A onor del vero bisogna dire che, nonostante gli originali membri siano tutti in vita e in buona salute, ci sono delle defezioni non certo trascurabili in questa reunion, a partire da quella dello stesso Roger Hudgson che non concede la propria benedizione al progetto, quasi sicuramente nato nella sola mente di Rick Davies.
Ed è proprio per questo che abbiamo scambiato 4 chiacchiere con l’ormai solitario leader della band britannica ma di adozione statunitense.
Lo incontriamo in una calda giornata nel bel mezzo del Luglio Newyorkese e cerchiamo di farci spiegare cosa passa per la testa di un sessantaseienne che non ha ancora perso la voglia di sputacchiare dentro al microfono.
L’impressione iniziale è quella di aver di fronte un uomo nel pieno delle proprie forze, per niente consapevole di avvicinarsi alla veneranda età dei 70. E, infatti, dopo averci ringraziato per gli auguri, e averci spiegato cosa avesse fatto per festeggiare, niente che sia degno di essere raccontato se pensiamo di avere a che fare con una rock star, inizia spedito a parlarci della nuova produzione. L’intenzione, ci racconta, è quella di voler riproporre la storia dei Supertramp attraverso le canzoni più rappresentative del gruppo.
Nella setlist appariranno un po’ tutti i lavori che nel corso degli anni, e 40 non sono proprio pochi, hanno segnato il percorso artistico del quartetto: non mancheranno di certo hit come “Goodbye Stranger”, “Take the Long Way Home”, “It’s Raining Again”, “The Logical Song”, “School”, “Crime of the Century”, “Dreamer”, “Give a Little Bit”, “Don’t Leave Me Now” e “Fool’s Overture”.

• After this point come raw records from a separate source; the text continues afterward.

(* ===== verification/TableThms.v ===== *)
(** * Correctness of the hashtable

    The specifications of the operations of the [Hashtable] trait, against
    concurrent readers, and what follows from them: no key is ever given two
    entries, an inserted key is found where it was inserted, and an unlink, a
    ghost conversion or a relocation takes effect exactly when the entry is
    published, however many frequency bumps race with it. *)
From S2P Require Import Prelude Packing Atomics Table TableSimd TableSpec.

Section Theorems.
Context {W Pin : Type} {KV : KeyVerifier W Pin} (hash_key : bytes -> Z).
Implicit Types (x y z : TMem W) (t : Table) (key : bytes) (c : nat * nat).

(** A table as [with_choices] builds it, and as every operation keeps it. *)
Record wf_table t x : Prop := {
  wf_power : exists k, 0 <= k < 32 /\ num_buckets t = 2 ^ k;
  wf_mask : mask t = num_buckets t - 1;
  wf_length : Z.of_nat (length (buckets x)) = num_buckets t;
  wf_choices : (1 <= num_choices t <= 8)%nat;
  wf_memory : wf_mem x
}.

Definition key_tag key : Z := tag_from_hash (hash_key key).
Definition key_buckets t key : list nat := choices t (bucket_indices t (hash_key key)).
Definition candidates t key : list (nat * nat) := table_slots (key_buckets t key).

Lemma slot_replicate_new n r (w : W) b i :
  slot (mkTMem (replicate n Hashbucket.new) r w) b i = 0.
Proof.
  unfold slot. simpl.
  destruct (nth_in_or_default b (replicate n Hashbucket.new) []) as [Hin| ->];
    [|by destruct i].
  apply list_elem_of_In, elem_of_replicate in Hin as [-> _]. do 8 (destruct i as [|i]; [done|]). by destruct i.
Qed.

Appare lampante l’assenza di Roger Hudgson che possiamo tranquillamente definire come co-fondatore della band e autore al 50% dei pezzi dei Supertramp. La spiegazione di Rick appare decisamente diplomatica, probabilmente un po’ insincera. Dietro a quelle che lo stesso ci propone come scelte personali dell’amico, che parrebbe aver scelto una strada più personale, si nascondono, a parer nostro, le vecchie incomprensioni che avevano segnato ineluttabilmente la fine della collaborazione tra i due già dall’inizio degli anni ’80.
Per lo stesso Davies la carriera solista appare certo una probabilità, ma con tutta probabilità di questo se ne riparlerà in futuro, per il momento il suo più vivido interesse sembra orientato nel suonare i pezzi dei Supertramp.
Oltrepassando queste dolenti note, il tour riserva anche delle sorprese positive come il grandissimo successo che Davies e soci sembrano riscontrare in Germania, e proprio per questo motivo il tour è pieno zeppo di date in terra d’Alemagna, mentre un ritorno a casa, in patria, dopo 40 anni rappresenta la serata che si terrà a Londra all’O2 Arena. Rick sembra decisamente contento di questo ritorno anche perché consapevole di riportare a migliaia di fan un gruppo che per anni si era allontanato dal nido primordiale per emigrare in America.
Trovandosi di fronte a chi ha scritto almeno una delle pagine di un ipotetico almanacco della musica anni ’70 non possiamo dimenticarci chi e cosa sono stati i Supertramp, e allora senza nessuna nota nostalgica o lacrimucce in ricordo di quando eravamo giovani, proviamo a indagare con occhi post-moderni nella valigia dei ricordi. Rick non è annoiato da questo nostro desiderio e ci segue gentilmente nel percorso della memoria nel quale lo stiamo conducendo. Parlando dei primissimi album emergono immediatamente le influenze date da King Crimson, Procol Harum, Spooky Tooth, l’intenzione all’epoca era sicuramente quella di entrare in questo tipo di mood.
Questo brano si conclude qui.